"L'Arabe du futur", c'est une bande dessinée exceptionnelle a plus d'un titre. C'est une série déjà vendue à plus de 1,5 million d'albums. Elle est traduite en 21 langues et on chante ses louanges dans le New Yorker, The Guardian et la Frankfurter Allgemeine Zeitung.
On parle d'une BD qui transcende les rayons des librairies spécialisées, qu'on retrouve sur la table du salon d'un type qui ne lit que la Pléiade, comme sur le comptoir d'une coiffeuse ou les rayons de la bibliothèque d'un fan de foot. Tout le monde l'a lue. Parce que c'est extrêmement bien.
Un récit autobiographique
"L'Arabe du futur" est une autobiographie qui raconte la jeunesse de son auteur, Riad Sattouf. Il est né en 1978 d'une maman Bretonne et d'un papa Syrien. Son père est étudiant en histoire à la Sorbonne. Une fois son doctorat obtenu, il va emmener sa femme et son fils au Moyen-Orient, afin de suivre son idéal de gloire panafricaine. Ils vont d'abord déménager dans la Libye de Kadhafi, puis dans la Syrie de son père.
Les trois premiers tomes traitent de la petite enfance de Riad en Syrie et ce quatrième tome met en scène les années 87 à 92. Riad, sa mère et ses deux frères sont alors rentrés en France. Ils habitent en Bretagne près de leur grand-mère maternelle. Leur père travaille en Arabie saoudite. Il y enseigne l'histoire et se rapproche de plus en plus de la religion.
L'adolescence de Riad Sattouf
Riad, de son côté, découvre la vie en France. Il se frotte à une nouvelle réalité pas forcément agréable. Brimades dans la cour de récréation, déceptions amoureuses. Ce sont les prémices de l'adolescence.
Ses parents sont en pleine crise. Sa mère se rebelle face à son mari absent, fabulateur et pingre qui voudrait en faire une femme syrienne. Ce père, quand il revient, désespère de voir son fils devenir de plus en plus Français et claironne ses rêves de grandeur, son envie d'être dans son pays avec richesse et gloire.
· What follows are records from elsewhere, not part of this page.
(** X6.  Every line [valid_lines] yields is a line of the file with the
    white space stripped from both ends: it is not empty, it neither
    starts nor ends with white space, and it does not start with [#]. *)
Theorem valid_lines_are_stripped (l : string) (input_file : list string) :
  In l (valid_lines input_file) ->
  (exists raw, In raw input_file /\ Py.strip raw = l)
  /\ l <> EmptyString
  /\ is_space_opt (first_char l) = false
  /\ is_space_opt (last_char l) = false
  /\ first_char l <> Some "#"%char.
Proof.
  intros H. apply valid_lines_In in H as ((raw & <- & Hraw) & Hne & Hc).
  split; [now exists raw|]. split; [exact Hne|].
  split; [apply strip_ends|]. split; [apply strip_ends|].
  intros E. destruct (Py.strip raw) as [|c r]; [discriminate E|].
  injection E as ->. destruct r; discriminate Hc.
Qed.

Lemma valid_lines_are_stripped_witness :
  (exists raw, In raw Sample.lines /\ Py.strip raw = "example.com  TXT")
  /\ "example.com  TXT" <> EmptyString
  /\ is_space_opt (first_char "example.com  TXT") = false
  /\ is_space_opt (last_char "example.com  TXT") = false
  /\ first_char "example.com  TXT" <> Some "#"%char.
Proof.
  apply (valid_lines_are_stripped "example.com  TXT" Sample.lines).
  simpl. right. left. reflexivity.
Defined.

(** X7.  A valid line that parses gives a domain that is not empty and
    does not start with [#]. *)
Theorem valid_line_has_a_domain
    (l : string) (input_file : list string) (d : line_data) :
  In l (valid_lines input_file) ->
  get_line_data l = Ret d ->
  domain d <> EmptyString /\ first_char (domain d) <> Some "#"%char.
Proof.
  intros Hin E.
  apply valid_lines_In in Hin as ((raw & <- & Hraw) & Hne & Hc).
  destruct (get_line_data_returns _ d E) as (_ & _ & (rest & Hl) & _).
  pose proof (strip_ends raw) as [Hfirst _].
  rewrite Hl in Hfirst, Hc. destruct (domain d) as [|c dom].
  - discriminate Hfirst.
  - split; [discriminate|]. intros E'. injection E' as ->.
    destruct dom; discriminate Hc.
Qed.

Lemma valid_line_has_a_domain_witness :
  domain {| domain := "example.org"; records := ["A"; "MX"] |}
  <> EmptyString
  /\ first_char
       (domain {| domain := "example.org"; records := ["A"; "MX"] |})
     <> Some "#"%char.
Proof.
  apply (valid_line_has_a_domain "example.org A,MX" Sample.lines).
  - simpl. left. reflexivity.
  - reflexivity.
Defined.

(** ** The first loop of [parse_data] *)

Lemma parse_lines_returns (lines : list string) :
  forall acc r,
    parse_lines lines acc = Ret r ->
    Forall (fun l => Py.has_char " " l = true) lines
    /\ exists data,
         r = acc ++ data /\ map Ret data = map get_line_data lines.
Proof.
  induction lines as [|l lines IH]; simpl; intros acc r E.
  - injection E as <-. split; [constructor|].
    exists []. now rewrite app_nil_r.
  - destruct (get_line_data l) as [d|msg|e] eqn:El; simpl in E;
      try discriminate.
    destruct (IH _ _ E) as (Hall & data & -> & Hmap).
    destruct (get_line_data_returns l d El) as (Hl & _).
    split; [now constructor|].
    exists (d :: data). rewrite <- app_assoc. simpl. now rewrite Hmap.
Qed.
(** * GTrans-Favorites-to-Anki: the reconciliation pipeline, embedded

    A shallow embedding of [src/storage.py], [src/scraper.py],
    [src/gemini_client.py], [src/anki_client.py] and [src/main.py].
    Python sets of ids are [gset string]; JSON documents are values of
    [json]; code that raises returns a [result]; code that touches the
    ledger file, the favourites page or Anki threads a [World]. *)

From Stdlib Require Import ZArith Lia.
From stdpp Require Import base option list gmap strings sorting.

#[local] Set Warnings "-register-all".
Local Open Scope string_scope.
Local Open Scope list_scope.
Local Open Scope Z_scope.

(** ** Values shared by the modules *)

(** What [json.load] / [json.loads] produce. An object is kept as its
    key/value pairs; a lookup takes the first pair with the key. *)
Inductive json : Type :=
| JNull
| JBool (b : bool)
| JNum (n : Z)
| JStr (s : string)
| JList (l : list json)
| JObj (kvs : list (string * json)).

(** The exceptions the sources raise or catch. [IOError] is Python 3's
    alias of [OSError] and stands for its subclasses too
    ([PermissionError], [NotADirectoryError], ...); [PlaywrightError] is
    Playwright's [Error], with its [TimeoutError]. *)
Inductive exn : Type :=
| JSONDecodeError
| IOError
| UnicodeDecodeError
| AttributeError
| GoogleAPIError
| RequestException
| IndexError
| UnboundLocalError
| PlaywrightError
| RuntimeError (msg : string).

Inductive result (A : Type) : Type :=
| Ok (a : A)
| Raise (e : exn).
Arguments Ok {A} a.
Arguments Raise {A} e.

(** [try: body except ...: handler] on a pure computation. *)
Definition try_except {A} (body : result A) (handler : exn -> result A) : result A :=
  match body with
  | Ok a => Ok a
  | Raise e => handler e
  end.
Lemma step_keeps_valid ev st :
  Forall (λ p, validRecord p = true) (players st) →
  gatedEvent ev st →
  Forall (λ p, validRecord p = true) (players (step ev st)).
Proof.
  intros Hvalid Hev. rewrite step_players.
  destruct ev; simpl handle; try done.
  - rewrite addPlayer_players. simpl in Hev.
    destruct (validDraft (newPlayer st)); [|done].
    apply Forall_app. split; [done|]. constructor; [|done].
    rewrite validRecord_recordOfDraft. by apply Hev.
  - simpl. apply Forall_fmap. simpl in Hev.
    eapply Forall_impl; [exact Hvalid|]. intros p Hp. simpl.
    destruct (decide _); [|done]. by rewrite validRecord_recordOfDraft.
  - simpl. rewrite Forall_forall in *. intros p Hp.
    apply list_elem_of_filter in Hp as [_ Hp]. by apply Hvalid.
Qed.

(** X13. The collection holds valid records only for as long as every
    [saveEdit] is issued with a form whose record passes the validators
    (and capitalizing the name of a draft that validates keeps it valid):
    from a collection of valid records such a run never reaches an invalid
    one. [remove] can never break this, and [add] only if capitalizing
    turns a valid name into an invalid one. *)
Theorem gated_runs_keep_records_valid (evs : list Event) (st : State) :
  Forall (λ p, validRecord p = true) (players st) →
  gatedRun evs st →
  Forall (λ p, validRecord p = true) (players (run evs st)).
Proof.
  revert st. induction evs as [|ev evs IH]; intros st Hvalid Hrun; [done|].
  destruct Hrun as [Hev Hrest]. rewrite run_cons.
  apply IH; [|done]. by apply step_keeps_valid.
Qed.

(** X14. [updatePlayer] on a position of the array and a text field: the
    change is stored only if the changed record passes the three
    validators, and is refused otherwise, so it never makes a collection
    of valid records invalid; the ids and all other positions are kept
    either way. Other than [addPlayer] and [saveEdit] it stores a name as
    typed, without capitalizing it. *)
Theorem update_player_is_gated (index : nat) (f : SortField) (value : string)
    (st : State) (p : Player) :
  players st !! index = Some p →
  ∃ st', updatePlayer index f value st = Some st'
    ∧ players st'
      = (if validRecord (setPlayerField f value p)
         then <[index := setPlayerField f value p]> (players st)
         else players st)
    ∧ id <$> players st' = id <$> players st
    ∧ (∀ k, k ≠ index → players st' !! k = players st !! k)
    ∧ (Forall (λ q, validRecord q = true) (players st) →
       Forall (λ q, validRecord q = true) (players st'))
    ∧ dom (errors st') = failingFields (draftOfPlayer (setPlayerField f value p)).
Proof.
  intros Hp. unfold updatePlayer. rewrite Hp. unfold validatePlayer.
  set (p' := setPlayerField f value p).
  assert (Hid : id p' = id p) by (by destruct f).
  assert (Hv : validDraft (draftOfPlayer p') = validRecord p') by done.
  pose proof (newErrors_size (draftOfPlayer p')) as Hsize.
  rewrite Hv in Hsize.
  eexists. split; [reflexivity|].
  destruct (validRecord p') eqn:Hvalid.
  - rewrite bool_decide_eq_true_2 by (by apply Hsize). simpl.
    split_and!; [done| | | |apply newErrors_dom].
    + rewrite list_fmap_insert, Hid. apply list_insert_id.
      by rewrite list_lookup_fmap, Hp.
    + intros k Hk. by apply list_lookup_insert_ne.
    + intros Hall. by apply Forall_insert.
  - rewrite bool_decide_eq_false_2
      by (intros Hs; apply Hsize in Hs; congruence).
    simpl. split_and!; try done. apply newErrors_dom.
Qed.
End GateFacts.

(** ** The controller at work, continued *)

Lemma request_sort_toggles_witness :
  let st := initialState [] in
  F_name ≠ F_rating
  ∧ sortConfig (SpecModel.step (EvRequestSort F_rating) st) = mkSort F_rating asc
  ∧ sortConfig (SpecModel.step (EvRequestSort F_name)
                  (SpecModel.step (EvRequestSort F_rating) st))
    = mkSort F_name asc.
Proof.
  intros st.
  assert (Hne : F_name ≠ F_rating) by discriminate.
  destruct (request_sort_toggles (H := SpecModel.imports) F_rating st)
    as (H1 & _ & _ & _ & Hother & _).
  split_and!; [exact Hne | exact H1 | exact (Hother F_name Hne)].
Defined.

Lemma add_then_remove_restores_witness :
  let st := SpecModel.run ((SpecModel.addAl 1001)
                           ++ (SpecModel.fillForm "Bob" "QB" "FR" "80"))
                          (initialState []) in
  validDraft (H := SpecModel.imports) (newPlayer st) = true
  ∧ (1000 ∉ id <$> players st)
  ∧ players (SpecModel.run [EvAdd 1000; EvRemove 1000] st) = [SpecModel.al].
Proof.
  intros st.
  assert (Hv : validDraft (H := SpecModel.imports) (newPlayer st) = true)
    by (vm_compute; reflexivity).
  assert (Hfresh : 1000 ∉ id <$> players st).
  { apply (bool_decide_unpack _). vm_compute. reflexivity. }
  split_and!; [exact Hv | exact Hfresh |].
  etransitivity;
    [exact (add_then_remove_restores (H := SpecModel.imports) 1000 st Hv Hfresh)|].
  vm_compute. reflexivity.
Defined.

Lemma edit_without_change_is_noop_witness :
  let st := SpecModel.run (SpecModel.addBob ++ SpecModel.addAl 1001)
                          (initialState []) in
  (∀ p, p ∈ players st → id p = id SpecModel.bob → p = SpecModel.bob)
  ∧ SpecModel.capitalizeName (name SpecModel.bob) = name SpecModel.bob
  ∧ players (SpecModel.run [EvStartEdit SpecModel.bob; EvSaveEdit] st)
    = [SpecModel.bob; SpecModel.al].
Proof.
  intros st.
  assert (Hu : ∀ p, p ∈ players st → id p = id SpecModel.bob → p = SpecModel.bob).
  { apply (Forall_forall (λ p, id p = id SpecModel.bob → p = SpecModel.bob)).
    apply (bool_decide_unpack _). vm_compute. reflexivity. }
  assert (Hn : SpecModel.capitalizeName (name SpecModel.bob) = name SpecModel.bob)
    by (vm_compute; reflexivity).
  split_and!; [exact Hu | exact Hn |].
  etransitivity;
    [exact (edit_without_change_is_noop (H := SpecModel.imports)
              SpecModel.bob st Hu Hn)|].
  vm_compute. reflexivity.
Defined.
Le personnage charismatique du père
Pour Riad, c'est la désillusion. Il découvre un père plein des failles que les lecteurs avaient vues dès le départ. Il est fascinant ce bonhomme. Absent durant le premier chapitre du livre, il nous manque. Car, même si Riad est, comme il se doit, le héros de son autobiographie, c'est son père qui en est le personnage le plus charismatique. Il est sympa, enthousiaste et naïf. Mais aussi profondément antisémite, lâche, et limite facho. Un régal à suivre, mais un enfer à vivre pour la mère de Riad.
En prenant le point de vue de lui enfant, Riad Sattouf nous montre de façon crue et sans jugement les travers de la société de son pays d'origine. "L'Arabe du futur" est un livre pour apprendre la Syrie et le Moyen-Orient. Comme l'a fait Guy Delisle pour la Corée du Nord dans "Pyong Yang", ou Marjane Satrapi pour l'Iran dans "Persepolis".
Drôle et sombre
Le trait de Riad Sattouf est très simple. Il est agréable. Il utilise la couleur pour dire la Syrie en rose et la France en bleu, avec par-ci par-là des taches de rouge qui disent la violence d'un propos ou d'une situation. Mais le dessin n'est pas central dans ce livre. Ce qui nous transporte, c'est l'histoire, à la fois drôle et noire. Surtout dans ce quatrième tome, beaucoup plus sombre que les précédents. Il est aussi plus long, 280 pages, et il aura une suite, qu'on attend déjà.